High-resolution EM-CCD scintillation gamma cameras

Abstract

The development of medical imaging techniques has dramatically changed clinical practice and biomedical science in the 20th century. Nuclear Medicine imaging techniques reveal the function of organs and tissues in vivo with the aid of radioactively labeled tracer molecules. These techniques, such as Single Photon Emission Computed Tomography (SPECT) and Positron Emission Tomography (PET), are clinically applied in the fields of neurology, oncology, cardiology, skeletal and thyroid imaging. Applied to small animals, these techniques are important tools in development of better diagnostics and new drugs and fundamental biological research. For small animal SPECT systems, pinhole magnification enables image resolutions below 0.3 mm using conventional Anger cameras with an intrinsic spatial resolution of only 3 to 4 mm. There is a large desire to improve the spatial resolution of the gamma detectors to further improve the preclinical and clinical SPECT performance as well as to make systems more compact. This thesis focuses on EM-CCD based scintillation gamma cameras with a very high spatial resolution, more than 10 times better than conventional Anger cameras. Therefore these EM-CCD gamma cameras are a candidate for the next generation of pre-clinical-SPECT scanners.

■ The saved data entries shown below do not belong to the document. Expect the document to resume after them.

(* ===== verification/ByteStream.v ===== *)
(** * Byte streams

    utils/messageqcpp/bytestream.h and bytestream.cpp: the messages of the BRM.  A
    stream is the list of the bytes that are left to read; [<<] appends, [>>] takes
    from the front and throws when there is too little left.  The vector and set
    templates of bytestream.h, and the Serializeable classes of brmtypes.cpp and
    logicalpartition.h that messages contain.

    [reads g bs a]: the reader [g] takes exactly the bytes [bs] off any stream that
    starts with them and returns [a]; the round trips are proved with it. *)

From S2P Require Import Prelude Hasher Bytes.
From stdpp Require Import prelude gmap strings sorting.
Local Open Scope Z_scope.

Module ByteStream.

Abbreviation stream := (list Z).

(** ** Writing *)
Definition put8 (v : Z) : stream := le_bytes 1 v.
Definition put16 (v : Z) : stream := le_bytes 2 v.
Definition put32 (v : Z) : stream := le_bytes 4 v.
Definition put64 (v : Z) : stream := le_bytes 8 v.
Definition put128 (v : Z) : stream := le_bytes 16 v.
Definition put_string (s : list Z) : stream := put32 (zlen s) ++ s.

(** [serializeVector] and [serializeSet]: the number of elements, then each. *)
Definition serializeVector {A} (put : A -> stream) (v : list A) : stream := put64 (zlen v) ++ (v ≫= put).

(** [serializeInlineVector]: the number of elements and their memory. *)
Definition serializeInlineVector {A} (layout : A -> stream) (v : list A) : stream :=
  put64 (zlen v) ++ (if 0 <? zlen v then v ≫= layout else []).

(** ** Reading *)
Definition underflow : exn := runtime_error "ByteStream: not enough data in stream to fill datatype".
Definition length_error : exn := logic_error "ByteStream: advanced beyond the end of the buffer".
Definition ProtocolError : exn := logic_error "expected a string".

(** [peek] of an integer of [n] bytes. *)
Definition peek (n : nat) (bs : stream) : outcome Z :=
  if (length bs <? n)%nat then Exn underflow else Val (le_val (take n bs)).

Definition get (n : nat) : M stream Z :=
  v ← lift (peek n); modify (drop n) ;; mret v.

Definition get8 : M stream Z := get 1.
Definition get16 : M stream Z := get 2.
Definition get32 : M stream Z := get 4.
Definition get64 : M stream Z := get 8.
Definition get128 : M stream Z := get 16.

Definition get_string : M stream (list Z) :=
  len ← lift (peek 4);
  let len := i32 len in
  if len <? 0 then throw ProtocolError
  else
    short ← gets (fun bs => zlen bs <? u32 (len + 4));
    if (short : bool) then throw underflow
    else
      s ← gets (fun bs => take (Z.to_nat len) (drop 4 bs));
      modify (drop (4 + Z.to_nat len)) ;; mret s.

(** [for (i = 0; i < n; i++) { bs >> tmp; v.push_back(tmp); }]; every element takes
    at least a byte, so the loop ends, with an underflow if need be, within the
    number of bytes there are and one more round. *)
Fixpoint get_loop {A} (fuel : nat) (g : M stream A) (n : Z) : M stream (list A) :=
  if n <=? 0 then mret []
  else match fuel with
       | O => fail_with OutOfFuel
       | S f => x ← g; xs ← get_loop f g (n - 1); mret (x :: xs)
       end.

Definition get_list {A} (g : M stream A) (n : Z) : M stream (list A) :=
  fuel ← gets (fun bs => S (length bs)); get_loop fuel g n.

Definition deserializeVector {A} (g : M stream A) : M stream (list A) := n ← get64; get_list g n.

(** The elements of the buffer, [size] bytes each. *)
Fixpoint elements_of {A} (decode : list Z -> A) (size n : nat) (buf : list Z) : list A :=
  match n with
  | O => []
  | S n' => decode (take size buf) :: elements_of decode size n' (drop size buf)
  end.

(** [deserializeInlineVector] copies before it checks the length: a count that is too
    large reads past the end of the buffer. *)
Definition deserializeInlineVector {A} (decode : list Z -> A) (size : nat) : M stream (list A) :=
  n ← get64;
  if 0 <? n then
    short ← gets (fun bs => zlen bs <? Z.of_nat size * n);
    if (short : bool) then fail_with OutOfBounds
    else
      v ← gets (fun bs => elements_of decode size (Z.to_nat n) bs);
      modify (drop (size * Z.to_nat n)) ;; mret v
  else mret [].

(** ** The elements of a [std::set], in its order *)
Section set.
Context {A : Type} (lt : A -> A -> bool).

Fixpoint set_insert (x : A) (s : list A) : list A :=
  match s with
  | [] => [x]
  | y :: s' => if lt x y then x :: s else if lt y x then y :: set_insert x s' else s
  end.

Definition to_set (v : list A) : list A := foldl (fun s x => set_insert x s) [] v.

Definition deserializeSet (g : M stream A) : M stream (list A) := v ← deserializeVector g; mret (to_set v).

Lemma set_insert_last x s : Forall (fun y => lt x y = false /\ lt y x = true) s -> set_insert x s = s ++ [x].
Proof. induction 1 as [|y s [H1 H2] _ IH]; [done|]. simpl. by rewrite H1, H2, IH. Qed.

(** The elements of a set are read back in their order. *)
Lemma to_set_id v : StronglySorted (fun x y => lt y x = false /\ lt x y = true) v -> to_set v = v.
Proof.
  unfold to_set. cut (forall acc, StronglySorted (fun x y => lt y x = false /\ lt x y = true) (acc ++ v) ->
    foldl (fun s x => set_insert x s) acc v = acc ++ v); [intros H Hv; by apply (H [])|].
  induction v as [|x v IH]; intros acc Hs; [by rewrite app_nil_r|]. simpl. rewrite set_insert_last.
  - rewrite IH; [by rewrite <- app_assoc|]. by rewrite <- app_assoc.
  - apply Forall_forall. intros y Hy. apply list_elem_of_split in Hy as (l1 & l2 & ->).
    rewrite <- app_assoc in Hs. clear -Hs. induction l1 as [|z l1 IH]; simpl in Hs.
    + apply StronglySorted_inv in Hs as [_ Hf]. rewrite Forall_app in Hf. destruct Hf as [_ Hf]. by apply Forall_cons in Hf as [? _].
    + apply StronglySorted_inv in Hs as [Hs _]. by apply IH.
Qed.
End set.

(** ** Round trips *)
Definition reads {A} (g : M stream A) (bs : stream) (a : A) : Prop := forall rest, g (bs ++ rest) = (Val a, rest).

Lemma reads_ret {A} (a : A) : reads (mret a) [] a.
Proof. intros rest. done. Qed.

Lemma reads_bind {A B} (g : M stream A) (f : A -> M stream B) bs bs' a b :
  reads g bs a -> reads (f a) bs' b -> reads (g ≫= f) (bs ++ bs') b.
Proof. intros H H' rest. unfold mbind, M_bind. by rewrite <- app_assoc, H, H'. Qed.

Lemma reads_last {A B} (g : M stream A) (f : A -> B) bs a : reads g bs a -> reads (x ← g; mret (f x)) bs (f a).
Proof. intros H. rewrite <- (app_nil_r bs). eapply reads_bind; [exact H|apply reads_ret]. Qed.

Lemma reads_end {A B} (g : M stream A) (f : A -> M stream B) bs a b :
  reads g bs a -> reads (f a) [] b -> reads (g ≫= f) bs b.
Proof. intros H H'. rewrite <- (app_nil_r bs). by eapply reads_bind. Qed.

Lemma reads_get n v : 0 <= v < 2 ^ (8 * Z.of_nat n) -> reads (get n) (le_bytes n v) v.
Proof.
  intros Hv rest. unfold get, peek, lift, modify, mbind, M_bind.
  destruct (Nat.ltb_spec (length (le_bytes n v ++ rest)) n) as [Hlt|_].
  { rewrite length_app, length_le_bytes in Hlt. lia. }
  rewrite take_app_length', drop_app_length' by (by rewrite length_le_bytes). by rewrite le_val_u.
Qed.

(** A value that is narrowed when it is written. *)
Lemma reads_get_mod n v : reads (get n) (le_bytes n v) (v mod 2 ^ (8 * Z.of_nat n)).
Proof.
  intros rest. unfold get, peek, lift, modify, mbind, M_bind.
  destruct (Nat.ltb_spec (length (le_bytes n v ++ rest)) n) as [Hlt|_].
  { rewrite length_app, length_le_bytes in Hlt. lia. }
  rewrite take_app_length', drop_app_length' by (by rewrite length_le_bytes). by rewrite le_val_bytes.
Qed.

Lemma reads_get8 v : 0 <= v < 2 ^ 8 -> reads get8 (put8 v) v.
Proof. apply (reads_get 1). Qed.
Lemma reads_get16 v : 0 <= v < 2 ^ 16 -> reads get16 (put16 v) v.
Proof. apply (reads_get 2). Qed.
Lemma reads_get32 v : 0 <= v < 2 ^ 32 -> reads get32 (put32 v) v.
Proof. apply (reads_get 4). Qed.
Lemma reads_get64 v : 0 <= v < 2 ^ 64 -> reads get64 (put64 v) v.
Proof. apply (reads_get 8). Qed.

Lemma reads_string s : zlen s < 2 ^ 31 - 4 -> reads get_string (put_string s) s.
Proof.
  intros Hs rest. assert (0 <= zlen s) by (unfold zlen; lia). unfold get_string, put_string, lift, peek, gets, modify, throw, mbind, M_bind.
  pose proof (length_le_bytes 4 (zlen s)) as Hl. unfold put32.
  destruct (Nat.ltb_spec (length ((le_bytes 4 (zlen s) ++ s) ++ rest)) 4) as [Hlt|_].
  { rewrite !length_app, Hl in Hlt. lia. }
  rewrite <- !app_assoc, take_app_length' by done. rewrite le_val_u by lia. rewrite i32_small by lia.
  destruct (Z.ltb_spec (zlen s) 0); [lia|]. rewrite u32_small by lia.
  destruct (Z.ltb_spec (zlen (le_bytes 4 (zlen s) ++ s ++ rest)) (zlen s + 4)) as [Hlt|_].
  { unfold zlen in *. rewrite !length_app, Hl in Hlt. lia. }
  rewrite drop_app_length' by done. rewrite take_app_length' by (unfold zlen; lia).
  replace (4 + Z.to_nat (zlen s))%nat with (length (le_bytes 4 (zlen s) ++ s)) by (rewrite length_app, Hl; unfold zlen; lia).
  by rewrite app_assoc, drop_app_length.
Qed.

(** A reader may normalise what it reads: [f x] is what is read of [x]. *)
Lemma reads_loop {A B} (g : M stream B) (put : A -> stream) (f : A -> B) v : forall fuel,
  Forall (fun x => reads g (put x) (f x)) v -> (length v <= fuel)%nat ->
  reads (get_loop fuel g (zlen v)) (v ≫= put) (f <$> v).
Proof.
  induction v as [|x v IH]; intros fuel Hv Hf rest.
  { by destruct fuel. }
  apply Forall_cons in Hv as [Hx Hv]. destruct fuel as [|fuel]; simpl in Hf; [lia|]. cbn [get_loop].
  assert (zlen (x :: v) = zlen v + 1) as -> by (unfold zlen; simpl; lia).
  destruct (Z.leb_spec (zlen v + 1) 0); [unfold zlen in *; lia|]. replace (zlen v + 1 - 1) with (zlen v) by lia.
  simpl. eapply (reads_bind g _ (put x) (v ≫= put)); [exact Hx|].
  apply (reads_last _ (cons (f x))). by apply IH; [|lia].
Qed.

Lemma length_bind_ge {A} (put : A -> stream) v :
  Forall (fun x => (0 < length (put x))%nat) v -> (length v <= length (v ≫= put))%nat.
Proof. induction 1; [done|]. rewrite bind_cons, length_app. simpl. lia. Qed.

Lemma reads_list_map {A B} (g : M stream B) (put : A -> stream) (f : A -> B) v :
  Forall (fun x => reads g (put x) (f x)) v -> Forall (fun x => (0 < length (put x))%nat) v ->
  reads (get_list g (zlen v)) (v ≫= put) (f <$> v).
Proof.
  intros Hv Hp rest. change (get_loop (S (length ((v ≫= put) ++ rest))) g (zlen v) ((v ≫= put) ++ rest) = (Val (f <$> v), rest)).
  apply reads_loop; [done|]. rewrite length_app. pose proof (length_bind_ge put v Hp).
  lia.
Qed.

Lemma reads_list {A} (g : M stream A) (put : A -> stream) v :
  Forall (fun x => reads g (put x) x) v -> Forall (fun x => (0 < length (put x))%nat) v ->
  reads (get_list g (zlen v)) (v ≫= put) v.
Proof. intros Hv Hp. rewrite <- (list_fmap_id v) at 3. by apply reads_list_map. Qed.

Lemma reads_vector {A} (g : M stream A) (put : A -> stream) v :
  zlen v < 2 ^ 64 -> Forall (fun x => reads g (put x) x) v -> Forall (fun x => (0 < length (put x))%nat) v ->
  reads (deserializeVector g) (serializeVector put v) v.
Proof.
  intros Hl Hv Hp. eapply reads_bind; [apply reads_get64; unfold zlen in *; lia|]. by apply reads_list.
Qed.

Lemma elements_of_app {A} (decode : list Z -> A) (layout : A -> list Z) size v rest :
  Forall (fun x => decode (layout x) = x /\ length (layout x) = size) v ->
  elements_of decode size (length v) ((v ≫= layout) ++ rest) = v.
Proof.
  induction 1 as [|x v [Hd Hs] _ IH]; [done|]. rewrite bind_cons. cbn [elements_of length]. rewrite <- app_assoc, take_app_length', drop_app_length' by done.
  by rewrite Hd, IH.
Qed.

Lemma length_bind_eq {A} (layout : A -> list Z) size v :
  Forall (fun x => length (layout x) = size) v -> length (v ≫= layout) = (size * length v)%nat.
Proof. induction 1; [simpl; lia|]. rewrite bind_cons, length_app. simpl. lia. Qed.

Lemma reads_inline {A} (decode : list Z -> A) (layout : A -> list Z) size v :
  zlen v < 2 ^ 64 -> Forall (fun x => decode (layout x) = x /\ length (layout x) = size) v ->
  reads (deserializeInlineVector decode size) (serializeInlineVector layout v) v.
Proof.
  intros Hl Hv. eapply reads_bind; [apply reads_get64; unfold zlen in *; lia|].
  destruct (Z.ltb_spec 0 (zlen v)) as [Hpos|Hz].
  2: { assert (v = []) as -> by (destruct v; [done|]; unfold zlen in Hz; simpl in Hz; lia). apply reads_ret. }
  assert (length (v ≫= layout) = (size * length v)%nat) as Hlen.
  { apply length_bind_eq. eapply Forall_impl; [exact Hv|]. by intros x [_ ?]. }
  intros rest. pose proof (elements_of_app decode layout size v rest Hv) as Hel.
  revert Hlen Hel. generalize (v ≫= layout) as bs. intros bs Hlen Hel. unfold gets, modify, mbind, M_bind.
  destruct (Z.ltb_spec (zlen (bs ++ rest)) (Z.of_nat size * zlen v)) as [Hlt|_].
  { unfold zlen in Hlt. rewrite length_app, Hlen in Hlt. lia. }
  replace (Z.to_nat (zlen v)) with (length v) by (unfold zlen; lia).
  rewrite Hel. by rewrite drop_app_length' by done.
Qed.

Create HintDb reads.
#[export] Hint Resolve reads_ret reads_get8 reads_get16 reads_get32 reads_get64 : reads.
End ByteStream.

In pinhole SPECT cameras the spatial resolution is severely degraded for gamma photons incident at an angle, called the depth-of-interaction effect. We showed that this effect can be overcome using a novel curved scintillator geometry which results in a scintillation light centroid independent of the depth-of-interaction. Alternatively we strongly reduced the depth-of-interaction effect by using a multi scale algorithm that detects the scintillation depth. This depth is determined by modelling the variation of the scintillation light spread with depth. If we also take the statistics of the detector into account using a Maximum Likelihood scintillation detection algorithm the energy resolution of the detector improves significantly. Furthermore, using the Cramer Rao lower bound we showed that the EM-CCD based gamma camera performance is very sensitive to the scintillator light yield and the Clock Induced Charge (CIC) and dark current noise. A feasible reduction of these noise sources would improve the gamma camera performance significantly.